In another case, the contract was for the supply of Sunflower Oil to Mabutsane, where the supplier had also failed to deliver. Examination of the Molepolole depot Food Issues Register had indicated a number of instances where food items consigned to the various feeding centres had been returned for a variety of reasons, including food item available; no storage space; and in other cases the whole consignments were returned, and reasons not stated.
This is an indication of lack of proper management and monitoring of the affairs of the depot, which could result in losses from frequent movements of the food items concerned.The maintenance of accounting records in the region, typically in Letlhakeng, Tsabong, and Mabutsane was less than satisfactory, according to Auditor General’s report.
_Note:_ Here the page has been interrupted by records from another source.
(** The values of an attribute are of the type of its elements. *)
Definition value_fits {L : LLVM} (t : Ty) (v : Value_) : bool :=
  match t, v with
  | IntegerType Signless w, VBool _ => w =? 1
  | IntegerType s w, VInt x => (w =? Support.getBitWidth x) && negb (bool_decide (s = Signless) && (w =? 1))
  | IndexType, VInt x => Support.getBitWidth x =? kInternalStorageBitWidth
  | FloatType k, VFloat f => bool_decide (getSemantics f = k)
  | ComplexType (FloatType k), VComplex (re, im) => bool_decide (getSemantics re = k) && bool_decide (getSemantics im = k)
  | _, _ => false
  end.

Definition dense_ok {L : LLVM} (d : DenseElementsAttr) : bool :=
  forallb (fun n => 0 <=? n) (getShape (attr_type d)) &&
  (Z.of_nat (length (attr_values d)) =? prod_z (getShape (attr_type d))) &&
  forallb (value_fits (getElementType (attr_type d))) (attr_values d).

(** A boolean element is a byte; equal elements may be given by one byte. *)
Definition bytes_of_bools (bs : list bool) : list Z := map Z.b2z bs.
Definition bools_attr {L : LLVM} (type : ShapedType) (bs : list bool) : DenseElementsAttr := MkAttr type (VBool <$> bs).

Class MlirBytecodeLaws {L : LLVM} (M : MlirBytecode) := {
  varint_reads n : 0 <= n < 2 ^ 64 -> reads_as readVarInt (writeVarInt n) n;
  signed_reads n : in_i64 n = true -> reads_as readSignedVarInt (writeSignedVarInt n) n;
  string_reads s : reads_as readString (writeOwnedString s) s;
  bool_reads b : reads_as readBool (writeOwnedBool b) b;
  blob_reads b : reads_as readBlob (writeBlob b) b;
  apint_reads x : reads_as (readAPIntWithKnownWidth (Support.getBitWidth x)) (writeAPIntWithKnownWidth x) x;
  apfloat_reads f : reads_as (readAPFloatWithKnownSemantics (getSemantics f)) (writeAPFloatWithKnownSemantics f) f;
  items_reads A (r : Reader A) ws l : Forall2 (reads_as r) ws l -> reads_as (readItems r) (writeItems ws) l;
  raw_data d : dense_ok d = true -> getFromRawBuffer (attr_type d) (getRawData d) = Ok d;
  raw_bools type bs : getElementType type = i1 -> dense_ok (bools_attr type bs) = true ->
    getFromRawBuffer type (bytes_of_bools bs) = Ok (bools_attr type bs) /\
    (getRawData (bools_attr type bs) = bytes_of_bools bs \/
     exists b, bs = replicate (length bs) b /\ getRawData (bools_attr type bs) = [Z.b2z b]);
  raw_splat type n b : getElementType type = i1 -> dense_ok (bools_attr type (replicate n b)) = true -> (n <> 0)%nat ->
    getFromRawBuffer type [Z.b2z b] = Ok (bools_attr type (replicate n b));
  raw_empty d : getRawData d = [] <-> attr_values d = [];
}.

(** ** Readers *)
Lemma reads_ret {A} (a : A) : reads_as (mret a) [] a.
Proof. done. Qed.

Lemma reads_bind {A B} (r : Reader A) (k : A -> Reader B) w w' a b :
  reads_as r w a -> reads_as (k a) w' b -> reads_as (r ≫= k) (w ++ w') b.
Proof. intros Hr Hk s. rewrite <- app_assoc. unfold mbind, reader_bind. rewrite (Hr (w' ++ s)). apply Hk. Qed.

Lemma reads_last {A B} (r : Reader A) (k : A -> Reader B) w a b :
  reads_as r w a -> reads_as (k a) [] b -> reads_as (r ≫= k) w b.
Proof. intros Hr Hk. rewrite <- (app_nil_r w). by apply (reads_bind r k w [] a b). Qed.

Lemma reads_lift {A B} (m : result A) (k : A -> Reader B) w a b : m = Ok a -> reads_as (k a) w b -> reads_as (lift m ≫= k) w b.
Proof. by intros ->. Qed.

Lemma reads_map {A B} (f : A -> list Z) (r : Reader B) (g : A -> B) l :
  (forall x, x ∈ l -> reads_as r (f x) (g x)) -> Forall2 (reads_as r) (map f l) (map g l).
Proof.
  induction l as [|x l IH]; intros H; cbn; constructor; [apply H; left|]. apply IH. intros y Hy. apply H. by right.
Qed.

Section Facts.
Context {L : LLVM} {Laws : LLVMLaws L} {M : MlirBytecode} {MLaws : MlirBytecodeLaws M}.

Lemma reads_each {A} (f : A -> list Z) (r : Reader A) l : (forall x, x ∈ l -> reads_as r (f x) x) ->
  reads_as (readItems r) (writeItems (map f l)) l.
Proof. intros H. apply items_reads. rewrite <- (map_id l) at 2. by apply reads_map. Qed.

Lemma signed_items l : forallb in_i64 l = true -> reads_as readSignedVarInts (writeSignedVarInts l) l.
Proof.
  intros H. apply reads_each. intros x Hx. apply signed_reads. rewrite forallb_forall in H. apply H. by apply list_elem_of_In.
Qed.

Lemma enum_reads {A B} `{EnumLaws A} (get : A -> B) a :
  reads_as (readEnumAttribute get) (writeEnumAttribute a) (get a).
Proof.
  pose proof (enum_value_range a) as R. unfold readEnumAttribute, writeEnumAttribute, uint32. rewrite Z.mod_small by lia.
  eapply reads_last; [apply varint_reads; lia|]. unfold uint32. rewrite Z.mod_small by lia. rewrite symbolize_value. apply reads_ret.
Qed.

(** ** The elements of a boolean tensor *)
Lemma land_bit b k : 0 <= k -> (Z.land b (Z.shiftl 1 k) =? 0) = negb (Z.testbit b k).
Proof.
  intros Hk. rewrite Z.shiftl_1_l. destruct (Z.testbit b k) eqn:E; cbn.
  - apply Z.eqb_neq. intros H. apply (f_equal (fun z => Z.testbit z k)) in H.
    rewrite Z.land_spec, E, Z.pow2_bits_true, Z.bits_0 in H by lia. done.
  - apply Z.eqb_eq, Z.bits_inj'. intros n Hn. rewrite Z.land_spec, Z.bits_0, Z.pow2_bits_eqb by lia.
    destruct (Z.eqb_spec k n) as [->|]; [by rewrite E|by rewrite andb_false_r].
Qed.

(** [data] holds the bits of the first [k] elements. *)
Definition packed (bs : list bool) (k : nat) (data : list Z) : Prop :=
  Z.of_nat (length data) = divideCeil (Z.of_nat (length bs)) 8 /\
  forall i : Z, 0 <= i < Z.of_nat (length bs) -> exists b, at_z data (i / 8) = Ok b /\
    Z.testbit b (i mod 8) = (i <? Z.of_nat k) && default false (bs !! Z.to_nat i).

Lemma pack_step bs k data : (k < length bs)%nat -> packed bs k data ->
  exists data', (r ← at_z (bytes_of_bools bs) (Z.of_nat k);
    if r =? 0 then Ok data
    else b ← at_z data (Z.of_nat k / 8); set_z data (Z.of_nat k / 8) (Z.lor b (Z.shiftl 1 (Z.of_nat k mod 8)))) = Ok data' /\
    packed bs (S k) data'.
Proof.
  intros Hk [Hl Hd]. destruct (lookup_lt_is_Some_2 bs k Hk) as [x Hx].
  assert (at_z (bytes_of_bools bs) (Z.of_nat k) = Ok (Z.b2z x)) as ->.
  { rewrite at_z_nat. unfold bytes_of_bools. by rewrite list_lookup_fmap, Hx. }
  cbind. destruct (Hd (Z.of_nat k)) as (b & Hb & _); [lia|]. destruct x; cbn [Z.b2z Z.eqb].
  - rewrite Hb. cbind. apply at_z_ok in Hb as [Hr Hb]. pose proof (lookup_lt_Some _ _ _ Hb) as Hlt. rewrite set_z_ok by lia.
    eexists; split; [done|]. split; [by rewrite length_insert|]. intros i Hi. destruct (Hd i Hi) as (c & Hc & Hbit).
    pose proof (Z.mod_pos_bound i 8 ltac:(lia)). pose proof (Z.mod_pos_bound (Z.of_nat k) 8 ltac:(lia)).
    apply at_z_ok in Hc as [Hi8 Hc]. destruct (decide (i / 8 = Z.of_nat k / 8)) as [E|E].
    + rewrite E in Hc. rewrite Hb in Hc. injection Hc as <-. eexists. split; [apply at_z_ok; split; [done|]; rewrite E;
        by rewrite list_lookup_insert_eq by lia|].
      rewrite Z.lor_spec, Hbit, Z.shiftl_1_l, Z.pow2_bits_eqb by lia.
      destruct (Z.eqb_spec (Z.of_nat k mod 8) (i mod 8)) as [Em|Em].
      * replace i with (Z.of_nat k) by (rewrite (Z.div_mod i 8), (Z.div_mod (Z.of_nat k) 8) by lia; lia).
        rewrite Nat2Z.id, Hx, orb_true_r. cbn. by rewrite (proj2 (Z.ltb_lt _ _)) by lia.
      * rewrite orb_false_r. f_equal. assert (i <> Z.of_nat k) by (intros ->; lia).
        destruct (Z.ltb_spec i (Z.of_nat k)), (Z.ltb_spec i (Z.of_nat (S k))); lia.
    + exists c. split; [apply at_z_ok; split; [done|]; rewrite list_lookup_insert_ne; [done|lia]|]. rewrite Hbit. f_equal.
      assert (i <> Z.of_nat k) by (intros ->; lia).
      destruct (Z.ltb_spec i (Z.of_nat k)), (Z.ltb_spec i (Z.of_nat (S k))); lia.
  - eexists; split; [done|]. split; [done|]. intros i Hi. destruct (Hd i Hi) as (c & Hc & Hbit). exists c. split; [done|].
    rewrite Hbit. destruct (decide (i = Z.of_nat k)) as [->|Hne]; [by rewrite Nat2Z.id, Hx, !andb_false_r|]. f_equal.
    destruct (Z.ltb_spec i (Z.of_nat k)), (Z.ltb_spec i (Z.of_nat (S k))); lia.
Qed.

Lemma pack_bits bs : exists data, pack (bytes_of_bools bs) (Z.of_nat (length bs)) = Ok data /\ packed bs (length bs) data.
Proof.
  apply (foldM_seqZ_total _ (packed bs)); [|intros; by apply pack_step].
  assert (0 <= divideCeil (Z.of_nat (length bs)) 8) by (apply divideCeil_range; lia).
  split; [rewrite length_replicate; lia|]. intros i Hi. exists 0. rewrite Z.bits_0. split; [|by rewrite (proj2 (Z.ltb_ge _ _)) by lia].
  assert (0 <= i / 8) by (apply Z.div_pos; lia). apply at_z_ok. split; [done|]. apply lookup_replicate. split; [done|].
  unfold divideCeil. assert (i / 8 < (Z.of_nat (length bs) + 8 - 1) / 8); [|lia].
  apply Z.div_lt_upper_bound; [lia|]. pose proof (Z.mod_pos_bound (Z.of_nat (length bs) + 8 - 1) 8 ltac:(lia)).
  pose proof (Z.div_mod (Z.of_nat (length bs) + 8 - 1) 8 ltac:(lia)). lia.
Qed.

Lemma unpack_bits bs data : packed bs (length bs) data -> unpack data (Z.of_nat (length bs)) = Ok (bytes_of_bools bs).
Proof.
  intros [_ Hd]. unfold unpack. rewrite (mapM_ok _ (fun i => Z.b2z (default false (bs !! Z.to_nat i)))).
  - f_equal. apply list_eq. intros k. unfold seqZ, bytes_of_bools. rewrite Nat2Z.id, !list_lookup_fmap.
    destruct (bs !! k) as [b|] eqn:E.
    + rewrite lookup_seq_lt by (by eapply lookup_lt_Some). cbn. replace (Z.to_nat (Z.of_nat k + 0)) with k by lia. by rewrite E.
    + by rewrite lookup_seq_ge by (by apply lookup_ge_None).
  - intros i Hi. apply elem_of_seqZ in Hi. destruct (Hd i) as (b & Hb & Hbit); [lia|]. rewrite Hb. cbind.
    rewrite land_bit by (apply Z.mod_pos_bound; lia). rewrite Hbit, (proj2 (Z.ltb_lt _ _)) by lia.
    by destruct (default false _).
Qed.

Lemma bools_of d : getElementType (attr_type d) = i1 -> dense_ok d = true -> exists bs, d = bools_attr (attr_type d) bs.
Proof.
  intros Ht H. apply andb_prop in H as [_ H]. rewrite Ht in H. destruct d as [type vs]. cbn [attr_type attr_values] in *.
  enough (exists bs, vs = VBool <$> bs) as [bs ->] by (by exists bs). clear Ht. induction vs as [|v vs IH]; [by exists []|].
  apply andb_prop in H as [Hv Hvs]. destruct (IH Hvs) as [bs ->].
  destruct v as [x|b|f|[]]; cbn in Hv; [by rewrite andb_false_r in Hv|by exists (b :: bs)|done|done].
Qed.

Lemma bools_count type bs : dense_ok (bools_attr type bs) = true ->
  existsb isDynamicDimSize (getShape type) = false /\ prod_z (getShape type) = Z.of_nat (length bs).
Proof.
  intros [[Hs Hn%Z.eqb_eq]%andb_prop _]%andb_prop. cbn in Hs, Hn. rewrite length_fmap in Hn. split; [|done].
  apply not_true_iff_false. rewrite existsb_exists. intros (n & Hin & Hd). rewrite forallb_forall in Hs. specialize (Hs n Hin).
  unfold isDynamicDimSize, kDynamic, int64_min in Hd. lia.
Qed.

Lemma all_ones bs data : packed bs (length bs) data -> data = [255] -> bs = replicate (length bs) true /\ length bs <> O.
Proof.
  intros [Hl Hd] ->. split.
  - apply list_eq. intros k. destruct (bs !! k) as [b|] eqn:E.
    + pose proof (lookup_lt_Some _ _ _ E) as Hk. rewrite (proj2 (lookup_replicate _ _ _ _) (conj eq_refl Hk)).
      destruct (Hd (Z.of_nat k)) as (c & Hc & Hbit); [lia|]. rewrite Nat2Z.id, E in Hbit.
      apply at_z_ok in Hc as [_ Hc]. pose proof (lookup_lt_Some _ _ _ Hc) as H0. cbn [length] in H0.
      replace (Z.to_nat (Z.of_nat k / 8)) with O in Hc by lia. injection Hc as <-.
      rewrite (proj2 (Z.ltb_lt _ _)) in Hbit by lia. cbn in Hbit. rewrite <- Hbit.
      pose proof (Z.mod_pos_bound (Z.of_nat k) 8 ltac:(lia)). change 255 with (Z.ones 8). by rewrite Z.ones_spec_low by lia.
    + symmetry. apply lookup_ge_None. rewrite length_replicate. by apply lookup_ge_None.
  - intros E. rewrite E in Hl. done.
Qed.

(** [w] is a blob that is read back as [bs]. *)
Definition blob_of (vtype : VhloType) (type : ShapedType) (bs : list bool) (w : list Z) : Prop :=
  exists w', unpack_blob vtype w = Ok w' /\ getFromRawBuffer type w' = Ok (bools_attr type bs).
In these depots a number of instances had been noted where receipts and issues had not been recorded over long periods, resulting in incorrect balances reflected in the accounting records. This is a serious weakness which could lead to or result in losses without trace or detection, and is a contravention of Supplies Regulations and Procedures, Letebele said.
Similarly, consignments of a total of 892 bags of Malutu and 3 bags of beans from Tsabong depot to different feeding centres had not been received in those centres, and are considered lost. These are also not reflected in the Statement of Losses in the Annual Statements of Accounts for the same periods.